L’attendrai-je encore longtemps ?

Eugène Pottier (1870)

Pour continuer le débat [1] autour de « la querelle de la
postmodernité » et son rejeton le postanarchisme, nous
voudrions approfondir certaines oppositions fortes qui
surgissent entre la pensée post-structuraliste et la théorisation
anarchiste – ou toute autre théorie révolutionnaire – à propos d’un
changement volontariste de la société.
Nous avons affirmé que toute idée de révolution suppose que le
changement radical de société attendu sera un changement
consciemment voulu et orienté par des valeurs et par une finalité. Il
exige une action instrumentale, une intentionnalité humaine. Donc,
même dans un terrain politique nettoyé par une critique « sans
scrupules », il doit rester un concept fondamental et nécessaire à toute
philosophie politique et à toute théorie de l’action : un sujet agent causal
des actions humaines [2].

Les positions post-structuralistes critiquent, avec des modalités
diverses, la capacité intentionnelle de l’agent humain de l’action sociale.
Les appellations postmoderne ou poststructuraliste – et
dernièrement postanarchisme – ne sont pas très précises mais elles
désignent une constellation de positions théoriques de penseurs
français – Althusser, Lacan, Deleuze, Foucault – revisitées à partir de
l’accueil donné à ces théories par des intellectuels américains, et en
général en dehors de France. Ces positions ont été plus ou moins
unifiées sous la dénomination de French Theory.

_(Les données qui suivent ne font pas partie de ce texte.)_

Lemma fn_with_nothing_to_close_returns_at_once_witness :
  is_range_order id ∧
  (∀ name srv, Server.Service name all_failed = Some srv →
               name ∈ Server.failedServices all_failed) ∧
  Server.fn id no_latency 3%Z all_failed
  = ([EvWithTimeout (Server.closeWaitTime all_failed)], 3%Z).
Proof.
  assert (is_range_order id) as Hid by (intros l; reflexivity).
  assert (∀ name srv, Server.Service name all_failed = Some srv →
            name ∈ Server.failedServices all_failed) as Hall.
  { intros name srv Hsrv. apply (range_lookup id Hid) in Hsrv.
    vm_compute in Hsrv. simpl.
    repeat (apply elem_of_cons in Hsrv as [[= -> _]|Hsrv]; [set_solver|]).
    inversion Hsrv. }
  split; [exact Hid|]. split; [exact Hall|].
  exact (fn_with_nothing_to_close_returns_at_once id no_latency 3%Z all_failed Hid Hall).
Defined.

(** X14. The shutdown body does not wait for the deadline when it need
    not: when every entry that is not marked as failed signals within [d],
    it returns within [d + ε], [ε] bounding the hand-over of each
    goroutine. Entries marked as failed do not hold it up. *)
Theorem fn_returns_when_the_entries_are_done pick latency ε d start s :
  is_range_order pick →
  (0 ≤ ε)%Z → (0 ≤ d)%Z →
  (∀ name, (latency name ≤ ε)%Z) →
  (∀ name srv, Server.Service name s = Some srv →
               name ∉ Server.failedServices s →
               ∃ d', Service.notify_after (Service.Close srv) = Some d' ∧ (d' ≤ d)%Z) →
  (start ≤ (Server.fn pick latency start s).2 ≤ start + d + ε)%Z.
Proof.
  intros Hpick Hε Hd Hlat Hall. unfold Server.fn.
  pose proof (fan_out_dones_early (Server.failedServices s) start
    (start + Server.closeWaitTime s) latency ε d (Server.range pick s) Hlat) as H.
  destruct (Server.fan_out _ _ _ _ _) as [evs dones]. simpl in *.
  split; [apply wg_Wait_lower|]. apply wg_Wait_upper; [lia|]. apply H.
  apply Forall_forall. intros [n e] Hin Hout. apply (Hall n e); [|done].
  by apply (range_lookup pick Hpick).
Qed.

Lemma fn_returns_when_the_entries_are_done_witness :
  is_range_order id ∧ (0 ≤ 5)%Z ∧ (0 ≤ 2 * Second)%Z ∧
  (∀ name : string, ((λ _, 5%Z) name ≤ 5)%Z) ∧
  (∀ name srv, Server.Service name three_a_failed = Some srv →
               name ∉ Server.failedServices three_a_failed →
               ∃ d', Service.notify_after (Service.Close srv) = Some d' ∧
                     (d' ≤ 2 * Second)%Z) ∧
  (0 ≤ (Server.fn id (λ _, 5%Z) 0%Z three_a_failed).2 ≤ 0 + 2 * Second + 5)%Z.
Proof.
  assert (is_range_order id) as Hid by (intros l; reflexivity).
  assert (0 ≤ 5)%Z as Hε by lia.
  assert (0 ≤ 2 * Second)%Z as Hd by (unfold Second; lia).
  assert (∀ name : string, ((λ _, 5%Z) name ≤ 5)%Z) as Hlat by (intros _; simpl; lia).
  assert (∀ name srv, Server.Service name three_a_failed = Some srv →
            name ∉ Server.failedServices three_a_failed →
            ∃ d', Service.notify_after (Service.Close srv) = Some d' ∧
                  (d' ≤ 2 * Second)%Z) as Hall.
  { intros name srv Hsrv Hout. apply (range_lookup id Hid) in Hsrv.
    vm_compute in Hsrv. simpl in Hout.
    apply elem_of_cons in Hsrv as [[= -> ->]|Hsrv].
    { exists 0%Z. split; [reflexivity|unfold Second; lia]. }
    apply elem_of_cons in Hsrv as [[= -> ->]|Hsrv]; [set_solver|].
    apply elem_of_cons in Hsrv as [[= -> ->]|Hsrv]; [|inversion Hsrv].
    exists (2 * Second)%Z. split; [reflexivity|lia]. }
  split; [exact Hid|]. split; [exact Hε|]. split; [exact Hd|].
  split; [exact Hlat|]. split; [exact Hall|].
  exact (fn_returns_when_the_entries_are_done id (λ _, 5%Z) 5%Z (2 * Second)%Z 0%Z
           three_a_failed Hid Hε Hd Hlat Hall).
Defined.

(** X15. One entry that is not marked as failed and never signals keeps
    the shutdown body for the whole wait: it returns at the deadline, up to
    the hand-over [ε], and not before. *)
Theorem fn_waits_out_an_entry_that_never_signals pick latency ε start s name srv :
  is_range_order pick →
  (∀ n, (0 ≤ latency n ≤ ε)%Z) →
  Server.Service name s = Some srv →
  name ∉ Server.failedServices s →
  Service.notify_after (Service.Close srv) = None →
  (start + Z.max (Server.MaxCloseWaitTime s) MaxCloseWaitTime
   ≤ (Server.fn pick latency start s).2
   ≤ start + Z.max (Server.MaxCloseWaitTime s) MaxCloseWaitTime + ε)%Z.
Proof.
  intros Hpick Hlat Hsrv Hout Hnever.
  assert (0 ≤ ε)%Z as Hε by (specialize (Hlat name); lia).
  split; [|apply fn_finish; [done|intros n; apply Hlat]].
  rewrite <- closeWaitTime_max. unfold Server.fn.
  apply (range_lookup pick Hpick) in Hsrv.
  pose proof (fan_out_dones_hung (Server.failedServices s) start
    (start + Server.closeWaitTime s) latency (Server.range pick s) name srv
    Hsrv Hout Hnever) as Hin.
  destruct (Server.fan_out _ _ _ _ _) as [evs dones]. simpl in *.
  apply (wg_Wait_ge start) in Hin. specialize (Hlat name). lia.
Qed.

Lemma fn_waits_out_an_entry_that_never_signals_witness :
  is_range_order id ∧ (∀ n : string, (0 ≤ (λ _, 0%Z) n ≤ 0)%Z) ∧
  Server.Service "a" three = Some broken ∧
  ("a" ∉ Server.failedServices three) ∧
  Service.notify_after (Service.Close broken) = None ∧
  (0 + Z.max (Server.MaxCloseWaitTime three) MaxCloseWaitTime
   ≤ (Server.fn id (λ _, 0%Z) 0%Z three).2
   ≤ 0 + Z.max (Server.MaxCloseWaitTime three) MaxCloseWaitTime + 0)%Z.
Proof.
  assert (is_range_order id) as Hid by (intros l; reflexivity).
  assert (∀ n : string, (0 ≤ (λ _, 0%Z) n ≤ 0)%Z) as Hlat by (intros _; simpl; lia).
  assert (Server.Service "a" three = Some broken) as Hsrv by (vm_compute; reflexivity).
  assert ("a" ∉ Server.failedServices three) as Hout by (simpl; set_solver).
  assert (Service.notify_after (Service.Close broken) = None) as Hnever by reflexivity.
  split; [exact Hid|]. split; [exact Hlat|]. split; [exact Hsrv|].
  split; [exact Hout|]. split; [exact Hnever|].
  exact (fn_waits_out_an_entry_that_never_signals id (λ _, 0%Z) 0%Z 0%Z three
           "a" broken Hid Hlat Hsrv Hout Hnever).
Defined.

(** ** Callers of Close side by side *)

Section Settled.
Import Callers.
Context (s0 : Server.t).

Lemma settled_init chs : settled s0 (init s0 chs).
Proof.
  assert (∀ i p c, ((λ c, {| at_pc := AtCloseCh; ch := c |}) <$> chs) !! i
                   = Some {| at_pc := p; ch := c |} → p = AtCloseCh) as Hstart.
  { intros i p c H. rewrite list_lookup_fmap in H.
    destruct (chs !! i); simpl in H; congruence. }
  split; simpl; try done; auto.
  - intros i c H. by apply Hstart in H.
  - intros i c err H. by apply Hstart in H.
  - intros i c H. by apply Hstart in H.
Qed.

(** The step of caller [i] from [q] to [p], when it leaves the log alone
    and [closeOnce] as it is or done. *)
Lemma settled_move σ i p c q d srv' :
  settled s0 σ →
  callers σ !! i = Some {| at_pc := q; ch := d |} →
  Server.services srv' = Server.services (server σ) →
  Server.failedServices srv' = Server.failedServices (server σ) →
  Server.MaxCloseWaitTime srv' = Server.MaxCloseWaitTime (server σ) →
  (Server.closeOnce (server σ) = true → Server.closeOnce srv' = true) →
  (Server.closeOnce srv' = true →
   Server.closeOnce (server σ) = true ∨ q = InFn) →
  p ≠ InFn →
  (p = AtAck → Server.closeOnce srv' = true) →
  (∀ err, p = Finished err → q = AtAck ∧ err = None) →
  ∀ m, settled s0 {| server := srv'; once_m := m;
                     callers := move i p c σ; log := log σ |}.
Proof.
  intros [Hm Hf Hw Hsticky Hpast Hfin Hrun Hdone Hlog] Hi Hm' Hf' Hw' Hmono Hset
    HnotFn Hack Hret m.
  split; simpl; try congruence; auto.
  - intros j e Hj. apply lookup_move in Hj as [[_ Heq]|[_ Hj]].
    + injection Heq as <- _. by apply Hack.
    + eauto.
  - intros j e err Hj. apply lookup_move in Hj as [[_ Heq]|[_ Hj]].
    + injection Heq as <- _. destruct (Hret err eq_refl) as [-> ->].
      split; [done|]. eauto.
    + destruct (Hfin _ _ _ Hj). auto.
  - intros j e Hj. apply lookup_move in Hj as [[_ Heq]|[_ Hj]].
    + injection Heq as <- _. done.
    + eauto.
  - intros Hd'. destruct (Hset Hd') as [Hd| ->]; [auto|]. right. eauto.
Qed.

Lemma settled_step σ σ' :
  invariant σ → settled s0 σ → step σ σ' → settled s0 σ'.
Proof.
  intros Hinv Hset Hstep.
  destruct Hstep as
    [σ i c Hi Hch | σ i c Hi Hch | σ i c Hi Hch | σ i c Hi Hdone
    | σ i c Hi Hdone | σ i c Hi Hfree | σ i c Hi Hdone
    | σ i c pick latency start Hi Hdone Hpick | σ i c Hi
    | σ i c c' Hi Hack | σ i c reason Hi Hack];
    try solve [eapply settled_move; eauto; simpl; try done; auto].
  - (* fn is entered *)
    destruct Hinv as [Hc Hf Hidle Honce]. pose proof (Hc _ _ Hi) as Hlock.
    assert (body_runs (log σ) = 0) as Hzero.
    { apply Hidle; [done|]. intros j e Hj. destruct (Hf _ _ Hj) as [Hj' _].
      assert (j = i) as -> by congruence. congruence. }
    destruct Hset as [Hm Hfl Hw Hsticky Hpast Hfin Hrun Hdn Hlog].
    assert (log σ = []) as Hnil.
    { destruct Hlog as [?|(pk & lat & st & _ & Heq)]; [done|].
      rewrite Heq, fn_body_runs in Hzero. done. }
    split; simpl; try done.
    + intros j e Hj. apply lookup_move in Hj as [[_ Heq]|[_ Hj]]; [done|eauto].
    + intros j e err Hj. apply lookup_move in Hj as [[_ Heq]|[_ Hj]]; [done|eauto].
    + intros j e _. rewrite body_runs_app, fn_body_runs, Hzero. done.
    + congruence.
    + right. exists pick, latency, start. split; [done|].
      rewrite Hnil. simpl. by rewrite (fn_ext pick latency start (server σ) s0).
  - (* the acknowledgement is sent *)
    eapply settled_move; eauto; simpl; try done; auto.
    intros err [= <-]. done.
Qed.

Michel Foucault, interrogé en 1983 sur
le « poststructuralisme », avait répondu :
« autant je vois bien que derrière ce qu’on
a appelé le structuralisme il y avait un
certain problème qui était en gros celui
du sujet et de la refonte du sujet, autant
je ne vois pas, chez ceux qu’on appelle
les postmodernes et les poststructuralistes,
quel est le type de problème qui
leur serait commun [3]. »

On pourrait dire, je pense, que ce qui
maintient ensemble le champ des
postmodernes sont les réponses données
par ces auteurs à la question du sujet : le
sujet décentré, élidé ou assujetti. Les
différents avatars de ses réponses
amènent à la dissolution du concept de
révolution et logiquement à son
abandon.
Dans cette perspective, nous signalerons
trois caractères de l’idéologie dite
« postmoderne ».

L’événement.

D’abord considérons
l’importance qu’acquiert l’événement. Il
faut donner « un statut et un sens nouveaux
à la vieille notion d’événement ».
L’histoire n’est plus le temps et le passé,
mais « le changement et l’événement » [4].
Foucault nous explique que si traditionnellement
le travail de l’historien,
c’était de rechercher les causes et le sens,
sa fonction actuelle est de faire apparaître
l’événement. « Les causes et le sens
étaient cachés essentiellement. L’événement,
lui, était essentiellement visible [5]. »
Deleuze pense que l’événement arrive
en nous et il « se retrouve incorporel et
manifeste en nous la splendeur neutre qu’il possède en soi comme impersonnel
et pré-individuel » [6]. Et, ajoute Deleuze, il
y a un on qui n’est pas banal. « C’est l’on
des singularités impersonnelles et préindividuelles,
l’on de l’événement pur où
il meurt comme il pleut. La splendeur du
on, c’est celle de l’événement même7. »

L’histoire, le changement, le passé, ce
qui est à venir, c’est essentiellement le
produit d’une série ininterrompue
d’actions humaines. On peut décrire ces
séries sous la forme de ce qui arrive, un
événement, un fait, un comportement
corporel, physique. Ou sous la forme de
ce qui les fait arriver, les raisons, les motifs,
les intentions, dans un monde de
significations, en un mot, prendre en
considération le sens que donnent les
hommes à leur comportement. Décrire
les processus sociaux en termes de
mouvements et d’événements dont les
humains seront seulement le siège, ou les
décrire en termes d’actions n’est pas un
choix trivial.

Penser en termes d’une théorie de
l’action sollicite un schéma conceptuel
qui relie l’action à son agent. L’état
mental du sujet agent et l’action
accomplie sont intégrés dans une structure
intentionnelle. Le contenu propositionnel
– les désirs et les croyances – fait
partie de la structure de l’action.
L’événement, « ce qui arrive », est une
notion éminemment impersonnelle, elle
occulte ou efface la question de l’agent,
c’est-à-dire la question du sujet comme
agent causal.

Lire la suite

Notes :

[1Débat initié dans le numéro 17 de Réfractions et continué dans le numéro 20

[2Cf. Colombo, Eduardo : « L’anarchisme et la querelle de la postmodernité. »
Réfractions, N° 20, Paris, mai 2008, p. 61.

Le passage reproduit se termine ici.